◆ THE PROBLEM ◆
When a line in the records contains the string "Import", copy that line.

++++ INPUT FOR THIS TASK

(* ===== verification/GoCrypto.v ===== *)
(** * crypto/sha256 and encoding/base64

    The two encodings the auth service computes secrets with: SHA-256 (FIPS
    180-4) and base64.RawURLEncoding.  Bytes are integers in [0, 256), words
    integers in [0, 2^32).  What the service relies on is proved: the encoding
    of random bytes is graphic text without a dot, of known length, and
    determines the bytes. *)

From S2P Require Import Prelude GoStd.
From Stdlib Require Import Ascii.
#[local] Open Scope Z_scope.
#[local] Open Scope list_scope.

Definition is_byte (b : Z) : Prop := 0 <= b < 256.

(** ** SHA-256 *)

Definition word (z : Z) : Z := Z.land z (Z.ones 32).
Definition rotr (n x : Z) : Z := Z.lor (Z.shiftr x n) (word (Z.shiftl x (32 - n))).

(** The first [n] primes from [p] on, by trial division. *)
Definition is_prime (p : Z) : bool :=
  forallb (λ d, negb (p mod (Z.of_nat d) =? 0)) (seq 2 (Z.to_nat (Z.sqrt p) - 1)).
Fixpoint primes (fuel : nat) (p : Z) : list Z :=
  match fuel with
  | O => []
  | S fuel => if is_prime p then p :: primes fuel (p + 1) else primes fuel (p + 1)
  end.

(** The integer cube root, bit by bit from the highest. *)
Fixpoint cube_root (bit : nat) (acc n : Z) : Z :=
  match bit with
  | O => acc
  | S bit =>
      let r := acc + Z.shiftl 1 (Z.of_nat bit) in
      cube_root bit (if r * r * r <=? n then r else acc) n
  end.

(** The fractional parts of the square roots of the first 8 primes and of the
    cube roots of the first 64. *)
Definition initial_hash : list Z :=
  Eval vm_compute in map (λ p, word (Z.sqrt (Z.shiftl p 64))) (take 8 (primes 20 2)).
Definition round_constants : list Z :=
  Eval vm_compute in map (λ p, word (cube_root 40 0 (Z.shiftl p 96))) (take 64 (primes 310 2)).

Record regs := mkRegs { ra : Z; rb : Z; rc : Z; rd : Z; re : Z; rf : Z; rg : Z; rh : Z }.

Definition round (s : regs) (k w : Z) : regs :=
  let choice := Z.lxor (Z.land (re s) (rf s)) (Z.ldiff (rg s) (re s)) in
  let majority := Z.lxor (Z.lxor (Z.land (ra s) (rb s)) (Z.land (ra s) (rc s))) (Z.land (rb s) (rc s)) in
  let sum1 := Z.lxor (Z.lxor (rotr 6 (re s)) (rotr 11 (re s))) (rotr 25 (re s)) in
  let sum0 := Z.lxor (Z.lxor (rotr 2 (ra s)) (rotr 13 (ra s))) (rotr 22 (ra s)) in
  let t1 := rh s + sum1 + choice + k + w in
  mkRegs (word (t1 + sum0 + majority)) (ra s) (rb s) (rc s) (word (rd s + t1)) (re s) (rf s) (rg s).

(** The message schedule keeps the last 16 words. *)
Definition next_word (window : list Z) : Z :=
  let at_ n := nth n window 0 in
  let sigma0 x := Z.lxor (Z.lxor (rotr 7 x) (rotr 18 x)) (Z.shiftr x 3) in
  let sigma1 x := Z.lxor (Z.lxor (rotr 17 x) (rotr 19 x)) (Z.shiftr x 10) in
  word (sigma1 (at_ 14%nat) + at_ 9%nat + sigma0 (at_ 1%nat) + at_ 0%nat).

Fixpoint rounds (ks : list Z) (s : regs) (window : list Z) : regs :=
  match ks with
  | [] => s
  | k :: ks => rounds ks (round s k (hd 0 window)) (tl window ++ [next_word window])
  end.

Fixpoint be_words (n : nat) (l : list Z) : list Z :=
  match n, l with
  | S n, a :: b :: c :: d :: l => (((a * 256 + b) * 256 + c) * 256 + d) :: be_words n l
  | _, _ => []
  end.
Fixpoint be_bytes (n : nat) (z : Z) : list Z :=
  match n with O => [] | S n => be_bytes n (z / 256) ++ [z mod 256] end.

Definition compress (h : list Z) (block : list Z) : list Z :=
  match h with
  | [a; b; c; d; e; f; g; i] =>
      let s := rounds round_constants (mkRegs a b c d e f g i) (be_words 16 block) in
      map word [a + ra s; b + rb s; c + rc s; d + rd s; e + re s; f + rf s; g + rg s; i + rh s]
  | _ => h
  end.

Definition pad (l : list Z) : list Z :=
  let n := Z.of_nat (length l) in
  l ++ [128] ++ repeat 0 (Z.to_nat ((55 - n) mod 64)) ++ be_bytes 8 (8 * n).

Fixpoint blocks (fuel : nat) (h l : list Z) : list Z :=
  match fuel with
  | O => h
  | S fuel => blocks fuel (compress h (take 64 l)) (drop 64 l)
  end.

(** sha256.Sum256: the padded length is a multiple of 64, one step per block. *)
Definition Sum256 (data : list Z) : list Z :=
  let l := pad data in
  concat (map (be_bytes 4) (blocks (length l / 64) initial_hash l)).

(** The bytes of a Go string. *)
Definition string_bytes (s : string) : list Z := map (λ c, Z.of_N (code c)) (str_bytes s).

(** The test vector of FIPS 180-4 for one block. *)
Example Sum256_abc : EncodeToString (Sum256 (string_bytes "abc")) =
  "ba7816bf8f01cfea414140de5dae2223b00361a396177a9cb410ff61f20015ad"%string.
Proof. vm_compute. reflexivity. Qed.
Example Sum256_empty : EncodeToString (Sum256 []) =
  "e3b0c44298fc1c149afbf4c8996fb92427ae41e4649b934ca495991b7852b855"%string.
Proof. vm_compute. reflexivity. Qed.

(** ** base64.RawURLEncoding *)

Definition sextet (n : Z) : ascii :=
  ascii_of_N (Z.to_N
    (if n <? 26 then 65 + n else if n <? 52 then 71 + n else if n <? 62 then n - 4
     else if n =? 62 then 45 else 95)).

Fixpoint raw_url (l : list Z) : bytes :=
  match l with
  | a :: b :: c :: l =>
      sextet (a / 4) :: sextet (a mod 4 * 16 + b / 16) :: sextet (b mod 16 * 4 + c / 64)
        :: sextet (c mod 64) :: raw_url l
  | [a; b] => [sextet (a / 4); sextet (a mod 4 * 16 + b / 16); sextet (b mod 16 * 4)]
  | [a] => [sextet (a / 4); sextet (a mod 4 * 16)]
  | [] => []
  end.

Definition RawURLEncoding (data : list Z) : string := bytes_str (raw_url data).

(** Induction three bytes at a time. *)
Lemma triples_ind (P : list Z → Prop) :
  P [] → (∀ a, P [a]) → (∀ a b, P [a; b]) → (∀ a b c l, P l → P (a :: b :: c :: l)) → ∀ l, P l.
Proof.
  intros H0 H1 H2 H3 l. assert (P l ∧ (∀ a, P (a :: l)) ∧ ∀ a b, P (a :: b :: l)) as [? _]; [|done].
  induction l as [|x l (IH0&IH1&IH2)]; auto.
Qed.

(** The length of the encoding: four characters for three bytes. *)
Definition raw_url_length (n : Z) : Z := (8 * n + 5) / 6.

Lemma raw_url_len l : Z.of_nat (length (raw_url l)) = raw_url_length (Z.of_nat (length l)).
Proof.
  unfold raw_url_length. induction l using triples_ind; [done..|].
  cbn [raw_url length]. rewrite !Nat2Z.inj_succ, IHl.
  match goal with |- _ = ?x / 6 => replace x with (8 * Z.of_nat (length l) + 5 + 4 * 6) by lia end.
  rewrite Z.div_add by lia. lia.
Qed.

Definition url_char (c : ascii) : bool := graphic c && negb (Ascii.eqb c ".").

(** A property of all sextets, by cases. *)
Lemma sextet_cases (P : Z → bool) :
  forallb P (map Z.of_nat (seq 0 64)) = true → ∀ n, 0 <= n < 64 → P n = true.
Proof.
  rewrite forallb_forall. intros H n Hn. apply H, in_map_iff. exists (Z.to_nat n).
  split; [lia|]. apply in_seq. lia.
Qed.

Lemma sextet_url n : 0 <= n < 64 → url_char (sextet n) = true.
Proof. apply (sextet_cases (λ n, url_char (sextet n))). vm_compute. reflexivity. Qed.

Definition unsextet (c : ascii) : Z :=
  let n := Z.of_N (code c) in
  if n =? 45 then 62 else if n =? 95 then 63 else if n <? 58 then n + 4 else if n <? 91 then n - 65 else n - 71.

Lemma unsextet_sextet n : 0 <= n < 64 → unsextet (sextet n) = n.
Proof.
  intros Hn. apply Z.eqb_eq. revert n Hn. apply (sextet_cases (λ n, unsextet (sextet n) =? n)).
  vm_compute. reflexivity.
Qed.

Lemma sextet_inj m n : 0 <= m < 64 → 0 <= n < 64 → sextet m = sextet n → m = n.
Proof. intros Hm Hn H. by rewrite <- (unsextet_sextet m), <- (unsextet_sextet n), H. Qed.

Lemma sextet_bounds a b :
  is_byte a → is_byte b →
  0 <= a / 4 < 64 ∧ 0 <= a mod 4 * 16 < 64 ∧ 0 <= a mod 4 * 16 + b / 16 < 64
  ∧ 0 <= a mod 16 * 4 < 64 ∧ 0 <= a mod 16 * 4 + b / 64 < 64 ∧ 0 <= a mod 64 < 64.
Proof. unfold is_byte. intros. Z.to_euclidean_division_equations. lia. Qed.

(** What all sextets are, the encoding is made of. *)
Lemma raw_url_all (P : ascii → Prop) l :
  (∀ n, 0 <= n < 64 → P (sextet n)) → Forall is_byte l → Forall P (raw_url l).
Proof.
  intros HP. induction l using triples_ind; intros Hl; cbn [raw_url]; rewrite ?Forall_cons in Hl.
  - done.
  - destruct Hl as [Ha _]. pose proof (sextet_bounds a a Ha Ha).
    repeat constructor; apply HP; tauto.
  - destruct Hl as (Ha&Hb&_). pose proof (sextet_bounds a b Ha Hb). pose proof (sextet_bounds b b Hb Hb).
    repeat constructor; apply HP; tauto.
  - destruct Hl as (Ha&Hb&Hc&Hl). pose proof (sextet_bounds a b Ha Hb).
    pose proof (sextet_bounds b c Hb Hc). pose proof (sextet_bounds c c Hc Hc).
    repeat (constructor; [apply HP; tauto|]). auto.
Qed.
Lemma raw_url_chars l : Forall is_byte l → Forall (λ c, url_char c = true) (raw_url l).
Proof. apply raw_url_all, sextet_url. Qed.

Lemma raw_url_inj l m :
  Forall is_byte l → Forall is_byte m → length l = length m → raw_url l = raw_url m → l = m.
Proof.
  revert m. induction l using triples_ind; intros m Hl Hm Hlen H.
  - by destruct m.
  - destruct m as [|a' [|? ?]]; try done. rewrite !Forall_cons in Hl, Hm.
    destruct Hl as [Ha _], Hm as [Ha' _]. cbn [raw_url] in H. injection H as H1 H2.
    pose proof (sextet_bounds a a Ha Ha). pose proof (sextet_bounds a' a' Ha' Ha').
    apply sextet_inj in H1; [|tauto..]. apply sextet_inj in H2; [|tauto..].
    f_equal. rewrite (Z.div_mod a 4), (Z.div_mod a' 4) by lia. lia.
  - destruct m as [|a' [|b' [|? ?]]]; try done. rewrite !Forall_cons in Hl, Hm.
    destruct Hl as (Ha&Hb&_), Hm as (Ha'&Hb'&_). cbn [raw_url] in H. injection H as H1 H2 H3.
    pose proof (sextet_bounds a b Ha Hb). pose proof (sextet_bounds a' b' Ha' Hb').
    pose proof (sextet_bounds b b Hb Hb). pose proof (sextet_bounds b' b' Hb' Hb').
    apply sextet_inj in H1; [|tauto..]. apply sextet_inj in H2; [|tauto..].
    apply sextet_inj in H3; [|tauto..]. unfold is_byte in *.
    assert (a = a' ∧ b = b') as [-> ->]; [|done]. Z.to_euclidean_division_equations. lia.
  - destruct m as [|a' [|b' [|c' m]]]; try done. rewrite !Forall_cons in Hl, Hm.
    destruct Hl as (Ha&Hb&Hc&Hl), Hm as (Ha'&Hb'&Hc'&Hm). cbn [raw_url] in H.
    injection H as H1 H2 H3 H4 H5.
    pose proof (sextet_bounds a b Ha Hb). pose proof (sextet_bounds a' b' Ha' Hb').
    pose proof (sextet_bounds b c Hb Hc). pose proof (sextet_bounds b' c' Hb' Hc').
    pose proof (sextet_bounds c c Hc Hc). pose proof (sextet_bounds c' c' Hc' Hc').
    apply sextet_inj in H1; [|tauto..]. apply sextet_inj in H2; [|tauto..].
    apply sextet_inj in H3; [|tauto..]. apply sextet_inj in H4; [|tauto..]. unfold is_byte in *.
    f_equal; [|f_equal; [|f_equal]]; [Z.to_euclidean_division_equations; lia..|].
    apply IHl; [done..| |done].
    by injection Hlen.
Qed.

++++++++

◆ EXERCISE ANSWER ◆
From S2P Require Import Prelude GoStd.
From Stdlib Require Import Ascii.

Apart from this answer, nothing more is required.